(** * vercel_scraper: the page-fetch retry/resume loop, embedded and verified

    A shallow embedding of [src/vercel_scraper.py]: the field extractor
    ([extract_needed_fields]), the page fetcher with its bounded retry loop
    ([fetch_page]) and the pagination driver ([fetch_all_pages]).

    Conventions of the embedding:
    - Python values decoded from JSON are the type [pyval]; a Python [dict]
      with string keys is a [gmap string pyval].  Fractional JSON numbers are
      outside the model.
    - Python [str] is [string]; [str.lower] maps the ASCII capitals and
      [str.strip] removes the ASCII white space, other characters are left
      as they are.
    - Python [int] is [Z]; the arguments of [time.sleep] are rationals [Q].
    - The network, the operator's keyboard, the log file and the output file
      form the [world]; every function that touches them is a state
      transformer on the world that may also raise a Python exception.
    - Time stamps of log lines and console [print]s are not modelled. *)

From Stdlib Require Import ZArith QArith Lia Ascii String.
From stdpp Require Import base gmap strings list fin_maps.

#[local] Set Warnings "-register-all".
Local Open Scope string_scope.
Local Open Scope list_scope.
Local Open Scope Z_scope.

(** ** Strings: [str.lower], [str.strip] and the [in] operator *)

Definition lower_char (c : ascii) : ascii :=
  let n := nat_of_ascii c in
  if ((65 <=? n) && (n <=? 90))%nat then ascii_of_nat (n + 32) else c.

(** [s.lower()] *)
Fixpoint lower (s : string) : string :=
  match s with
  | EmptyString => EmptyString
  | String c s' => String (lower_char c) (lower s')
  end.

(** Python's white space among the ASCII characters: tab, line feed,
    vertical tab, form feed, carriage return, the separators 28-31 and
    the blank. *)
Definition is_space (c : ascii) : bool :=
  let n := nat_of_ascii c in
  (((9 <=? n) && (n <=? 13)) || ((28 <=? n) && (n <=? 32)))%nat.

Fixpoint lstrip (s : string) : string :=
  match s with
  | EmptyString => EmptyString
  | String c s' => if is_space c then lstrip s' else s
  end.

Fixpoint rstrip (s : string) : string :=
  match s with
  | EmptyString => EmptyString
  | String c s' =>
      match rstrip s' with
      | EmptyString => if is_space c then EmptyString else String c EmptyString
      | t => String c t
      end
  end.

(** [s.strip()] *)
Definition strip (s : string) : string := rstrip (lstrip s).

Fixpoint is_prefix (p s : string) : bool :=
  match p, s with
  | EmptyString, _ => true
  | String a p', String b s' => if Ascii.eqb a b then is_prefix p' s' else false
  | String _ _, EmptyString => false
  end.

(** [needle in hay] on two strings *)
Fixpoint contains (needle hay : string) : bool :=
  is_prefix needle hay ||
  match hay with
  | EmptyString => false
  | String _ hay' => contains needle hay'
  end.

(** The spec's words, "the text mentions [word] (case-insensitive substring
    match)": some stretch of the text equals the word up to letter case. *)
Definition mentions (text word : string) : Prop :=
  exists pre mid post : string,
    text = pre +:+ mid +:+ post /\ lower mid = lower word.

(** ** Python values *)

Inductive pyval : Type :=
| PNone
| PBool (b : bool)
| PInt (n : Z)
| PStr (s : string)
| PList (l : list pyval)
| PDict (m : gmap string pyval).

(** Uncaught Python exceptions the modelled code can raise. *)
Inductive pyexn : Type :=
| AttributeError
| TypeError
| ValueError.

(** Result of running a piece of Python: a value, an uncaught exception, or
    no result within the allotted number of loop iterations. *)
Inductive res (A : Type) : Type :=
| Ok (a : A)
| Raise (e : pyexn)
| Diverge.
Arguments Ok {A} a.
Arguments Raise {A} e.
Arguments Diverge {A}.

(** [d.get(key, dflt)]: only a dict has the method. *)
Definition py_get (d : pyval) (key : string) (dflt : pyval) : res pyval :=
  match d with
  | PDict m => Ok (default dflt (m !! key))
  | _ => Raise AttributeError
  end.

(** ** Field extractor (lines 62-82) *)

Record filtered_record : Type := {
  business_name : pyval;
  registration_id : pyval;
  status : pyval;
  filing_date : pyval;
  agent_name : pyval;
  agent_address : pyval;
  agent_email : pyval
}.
# # # # # # #
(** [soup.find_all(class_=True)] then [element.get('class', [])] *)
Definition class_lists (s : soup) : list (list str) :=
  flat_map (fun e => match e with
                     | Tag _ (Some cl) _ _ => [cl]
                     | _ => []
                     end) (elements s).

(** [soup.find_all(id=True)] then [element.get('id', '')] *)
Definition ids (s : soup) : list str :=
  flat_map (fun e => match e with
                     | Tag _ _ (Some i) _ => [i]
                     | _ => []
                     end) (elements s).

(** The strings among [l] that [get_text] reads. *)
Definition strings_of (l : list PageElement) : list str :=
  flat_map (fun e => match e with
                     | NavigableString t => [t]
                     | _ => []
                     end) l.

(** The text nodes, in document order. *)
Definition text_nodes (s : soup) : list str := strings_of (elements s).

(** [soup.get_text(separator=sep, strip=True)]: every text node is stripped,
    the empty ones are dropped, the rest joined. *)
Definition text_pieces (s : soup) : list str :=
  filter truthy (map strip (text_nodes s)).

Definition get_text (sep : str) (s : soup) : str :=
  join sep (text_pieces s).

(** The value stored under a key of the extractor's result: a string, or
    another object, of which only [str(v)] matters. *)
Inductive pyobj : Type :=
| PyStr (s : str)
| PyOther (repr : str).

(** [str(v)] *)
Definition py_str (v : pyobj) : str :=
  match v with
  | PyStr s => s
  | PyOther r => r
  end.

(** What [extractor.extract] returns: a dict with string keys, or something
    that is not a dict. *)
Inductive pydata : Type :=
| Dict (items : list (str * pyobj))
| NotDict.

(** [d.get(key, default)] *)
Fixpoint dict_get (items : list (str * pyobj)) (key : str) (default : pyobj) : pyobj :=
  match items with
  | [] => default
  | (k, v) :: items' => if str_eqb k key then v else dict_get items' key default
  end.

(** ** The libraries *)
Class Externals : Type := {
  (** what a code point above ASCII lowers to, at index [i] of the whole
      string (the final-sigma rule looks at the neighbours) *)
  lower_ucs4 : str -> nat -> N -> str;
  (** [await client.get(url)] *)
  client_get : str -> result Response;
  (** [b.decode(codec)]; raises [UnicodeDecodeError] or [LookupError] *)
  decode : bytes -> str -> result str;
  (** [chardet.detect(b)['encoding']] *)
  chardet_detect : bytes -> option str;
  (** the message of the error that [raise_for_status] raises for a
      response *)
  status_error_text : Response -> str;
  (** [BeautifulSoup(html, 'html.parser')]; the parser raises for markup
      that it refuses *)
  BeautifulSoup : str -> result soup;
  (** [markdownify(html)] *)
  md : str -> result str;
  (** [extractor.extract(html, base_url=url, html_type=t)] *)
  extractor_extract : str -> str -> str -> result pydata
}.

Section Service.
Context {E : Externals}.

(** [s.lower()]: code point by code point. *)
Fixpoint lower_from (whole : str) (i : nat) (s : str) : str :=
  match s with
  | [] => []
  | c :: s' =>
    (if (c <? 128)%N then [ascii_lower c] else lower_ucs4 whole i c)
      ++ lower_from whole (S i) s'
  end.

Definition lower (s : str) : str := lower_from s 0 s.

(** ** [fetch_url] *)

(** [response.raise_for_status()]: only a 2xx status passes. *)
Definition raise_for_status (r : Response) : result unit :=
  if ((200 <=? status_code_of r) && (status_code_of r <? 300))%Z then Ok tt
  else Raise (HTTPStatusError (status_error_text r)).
# # # # # # #
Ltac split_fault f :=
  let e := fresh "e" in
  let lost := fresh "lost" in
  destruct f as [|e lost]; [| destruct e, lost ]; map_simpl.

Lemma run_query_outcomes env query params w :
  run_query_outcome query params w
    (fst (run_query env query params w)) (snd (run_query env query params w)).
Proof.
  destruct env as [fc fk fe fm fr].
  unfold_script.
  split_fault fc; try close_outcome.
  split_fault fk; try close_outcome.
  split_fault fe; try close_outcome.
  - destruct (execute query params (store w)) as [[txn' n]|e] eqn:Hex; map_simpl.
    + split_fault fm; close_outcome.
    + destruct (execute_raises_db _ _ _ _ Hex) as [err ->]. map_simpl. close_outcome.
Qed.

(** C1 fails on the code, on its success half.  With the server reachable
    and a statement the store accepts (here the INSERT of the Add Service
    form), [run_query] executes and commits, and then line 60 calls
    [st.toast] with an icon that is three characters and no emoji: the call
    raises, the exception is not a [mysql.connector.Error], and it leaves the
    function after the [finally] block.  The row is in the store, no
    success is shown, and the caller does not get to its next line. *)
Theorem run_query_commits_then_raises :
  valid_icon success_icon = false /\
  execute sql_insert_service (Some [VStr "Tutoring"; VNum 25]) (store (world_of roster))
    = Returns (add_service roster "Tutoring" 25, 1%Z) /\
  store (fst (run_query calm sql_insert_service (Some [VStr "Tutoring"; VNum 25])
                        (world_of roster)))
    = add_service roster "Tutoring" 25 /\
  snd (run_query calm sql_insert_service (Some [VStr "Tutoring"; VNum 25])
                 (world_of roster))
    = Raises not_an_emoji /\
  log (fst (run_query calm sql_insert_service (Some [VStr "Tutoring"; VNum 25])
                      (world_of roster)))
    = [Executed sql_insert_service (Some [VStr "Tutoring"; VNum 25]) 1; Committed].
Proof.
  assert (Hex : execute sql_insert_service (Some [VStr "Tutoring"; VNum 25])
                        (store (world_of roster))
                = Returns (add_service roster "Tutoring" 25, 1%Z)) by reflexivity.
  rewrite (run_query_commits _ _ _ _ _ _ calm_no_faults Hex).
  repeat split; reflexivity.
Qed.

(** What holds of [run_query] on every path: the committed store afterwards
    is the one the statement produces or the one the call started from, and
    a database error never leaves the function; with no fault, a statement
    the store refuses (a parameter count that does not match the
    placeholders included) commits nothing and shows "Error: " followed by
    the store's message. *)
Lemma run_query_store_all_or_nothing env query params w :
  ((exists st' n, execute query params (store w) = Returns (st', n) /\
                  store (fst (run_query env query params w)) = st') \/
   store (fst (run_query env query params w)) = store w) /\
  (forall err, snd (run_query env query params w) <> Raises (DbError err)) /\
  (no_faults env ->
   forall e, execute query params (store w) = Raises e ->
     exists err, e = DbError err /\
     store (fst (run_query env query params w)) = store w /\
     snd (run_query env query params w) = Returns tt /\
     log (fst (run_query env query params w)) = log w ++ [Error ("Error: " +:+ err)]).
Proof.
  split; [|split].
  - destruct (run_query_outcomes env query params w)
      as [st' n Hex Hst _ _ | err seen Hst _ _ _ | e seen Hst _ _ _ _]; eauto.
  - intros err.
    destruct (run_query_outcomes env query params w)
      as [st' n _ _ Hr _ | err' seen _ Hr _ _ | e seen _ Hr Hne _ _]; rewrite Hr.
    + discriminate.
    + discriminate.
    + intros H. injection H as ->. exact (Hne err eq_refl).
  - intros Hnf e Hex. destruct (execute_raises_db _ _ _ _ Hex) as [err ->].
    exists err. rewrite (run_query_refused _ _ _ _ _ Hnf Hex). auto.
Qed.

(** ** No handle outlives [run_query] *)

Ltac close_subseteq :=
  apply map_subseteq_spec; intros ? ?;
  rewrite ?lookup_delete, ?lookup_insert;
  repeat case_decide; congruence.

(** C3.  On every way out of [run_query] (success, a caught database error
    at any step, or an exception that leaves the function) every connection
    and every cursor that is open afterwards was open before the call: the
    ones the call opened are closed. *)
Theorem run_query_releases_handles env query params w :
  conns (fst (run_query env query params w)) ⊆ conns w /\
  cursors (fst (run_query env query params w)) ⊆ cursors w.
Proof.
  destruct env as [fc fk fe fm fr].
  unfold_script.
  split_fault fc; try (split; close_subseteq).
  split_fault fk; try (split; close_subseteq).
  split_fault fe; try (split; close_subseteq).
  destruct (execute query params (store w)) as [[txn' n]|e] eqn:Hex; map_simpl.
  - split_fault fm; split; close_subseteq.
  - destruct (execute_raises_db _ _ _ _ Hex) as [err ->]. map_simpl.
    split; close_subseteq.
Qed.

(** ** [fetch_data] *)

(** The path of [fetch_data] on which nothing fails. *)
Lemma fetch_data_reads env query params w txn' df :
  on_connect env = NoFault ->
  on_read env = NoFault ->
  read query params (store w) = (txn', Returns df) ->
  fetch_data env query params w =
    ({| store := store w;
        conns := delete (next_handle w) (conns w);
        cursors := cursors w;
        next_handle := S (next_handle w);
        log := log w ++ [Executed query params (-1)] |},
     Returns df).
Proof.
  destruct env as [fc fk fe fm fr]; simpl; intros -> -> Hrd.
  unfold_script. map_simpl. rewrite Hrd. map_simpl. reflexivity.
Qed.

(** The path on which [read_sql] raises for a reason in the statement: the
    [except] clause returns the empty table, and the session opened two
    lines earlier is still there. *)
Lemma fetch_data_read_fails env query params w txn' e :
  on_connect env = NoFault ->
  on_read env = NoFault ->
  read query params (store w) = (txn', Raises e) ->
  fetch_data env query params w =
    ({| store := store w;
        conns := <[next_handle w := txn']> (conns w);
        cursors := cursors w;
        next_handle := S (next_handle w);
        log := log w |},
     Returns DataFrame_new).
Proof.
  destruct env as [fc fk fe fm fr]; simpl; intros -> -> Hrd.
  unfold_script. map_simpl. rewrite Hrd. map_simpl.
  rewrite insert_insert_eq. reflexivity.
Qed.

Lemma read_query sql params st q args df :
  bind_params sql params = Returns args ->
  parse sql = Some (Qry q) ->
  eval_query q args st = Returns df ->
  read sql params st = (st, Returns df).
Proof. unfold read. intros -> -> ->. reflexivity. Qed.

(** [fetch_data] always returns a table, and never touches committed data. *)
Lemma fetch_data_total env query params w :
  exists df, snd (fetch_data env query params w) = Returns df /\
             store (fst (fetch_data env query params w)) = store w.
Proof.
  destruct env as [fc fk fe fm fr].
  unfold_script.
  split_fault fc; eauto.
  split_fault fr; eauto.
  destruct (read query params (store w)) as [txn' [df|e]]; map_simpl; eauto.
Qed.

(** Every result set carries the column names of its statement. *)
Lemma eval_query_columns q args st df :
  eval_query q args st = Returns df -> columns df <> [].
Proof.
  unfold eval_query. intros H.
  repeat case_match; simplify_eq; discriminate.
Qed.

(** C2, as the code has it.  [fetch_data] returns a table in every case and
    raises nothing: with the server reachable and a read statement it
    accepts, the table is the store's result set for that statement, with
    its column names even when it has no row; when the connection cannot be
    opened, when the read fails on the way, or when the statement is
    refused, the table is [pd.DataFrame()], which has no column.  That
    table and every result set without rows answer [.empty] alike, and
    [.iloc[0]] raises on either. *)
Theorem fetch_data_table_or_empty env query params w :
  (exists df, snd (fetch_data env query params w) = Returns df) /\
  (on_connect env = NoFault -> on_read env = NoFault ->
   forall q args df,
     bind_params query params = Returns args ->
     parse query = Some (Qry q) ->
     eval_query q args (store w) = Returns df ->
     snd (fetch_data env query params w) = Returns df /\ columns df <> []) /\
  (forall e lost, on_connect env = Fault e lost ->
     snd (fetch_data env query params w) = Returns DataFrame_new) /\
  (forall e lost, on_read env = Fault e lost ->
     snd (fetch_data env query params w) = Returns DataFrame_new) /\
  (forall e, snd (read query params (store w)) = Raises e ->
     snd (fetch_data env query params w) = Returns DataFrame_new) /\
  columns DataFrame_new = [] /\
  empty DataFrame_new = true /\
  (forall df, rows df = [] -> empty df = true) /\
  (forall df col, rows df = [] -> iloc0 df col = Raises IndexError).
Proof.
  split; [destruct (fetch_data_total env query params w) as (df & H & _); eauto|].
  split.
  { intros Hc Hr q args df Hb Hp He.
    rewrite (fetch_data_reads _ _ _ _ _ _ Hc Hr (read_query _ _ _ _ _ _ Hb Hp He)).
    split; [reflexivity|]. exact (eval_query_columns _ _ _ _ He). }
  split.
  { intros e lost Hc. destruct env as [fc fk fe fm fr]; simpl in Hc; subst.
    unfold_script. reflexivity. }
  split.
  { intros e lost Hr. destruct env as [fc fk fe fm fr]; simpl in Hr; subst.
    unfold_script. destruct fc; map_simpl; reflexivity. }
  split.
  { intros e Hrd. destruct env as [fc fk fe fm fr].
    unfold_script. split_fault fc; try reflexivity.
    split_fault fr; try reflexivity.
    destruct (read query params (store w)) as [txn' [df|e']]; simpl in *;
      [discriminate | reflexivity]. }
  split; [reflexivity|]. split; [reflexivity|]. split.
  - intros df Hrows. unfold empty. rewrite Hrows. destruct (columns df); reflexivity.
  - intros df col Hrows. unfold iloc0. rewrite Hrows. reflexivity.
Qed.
# # # # # # #
** What is needed **
Each line in the records above with "VStr" must be returned.

** Task output **
  execute sql_insert_service (Some [VStr "Tutoring"; VNum 25]) (store (world_of roster))
  store (fst (run_query calm sql_insert_service (Some [VStr "Tutoring"; VNum 25])
  snd (run_query calm sql_insert_service (Some [VStr "Tutoring"; VNum 25])
  log (fst (run_query calm sql_insert_service (Some [VStr "Tutoring"; VNum 25])
    = [Executed sql_insert_service (Some [VStr "Tutoring"; VNum 25]) 1; Committed].
  assert (Hex : execute sql_insert_service (Some [VStr "Tutoring"; VNum 25])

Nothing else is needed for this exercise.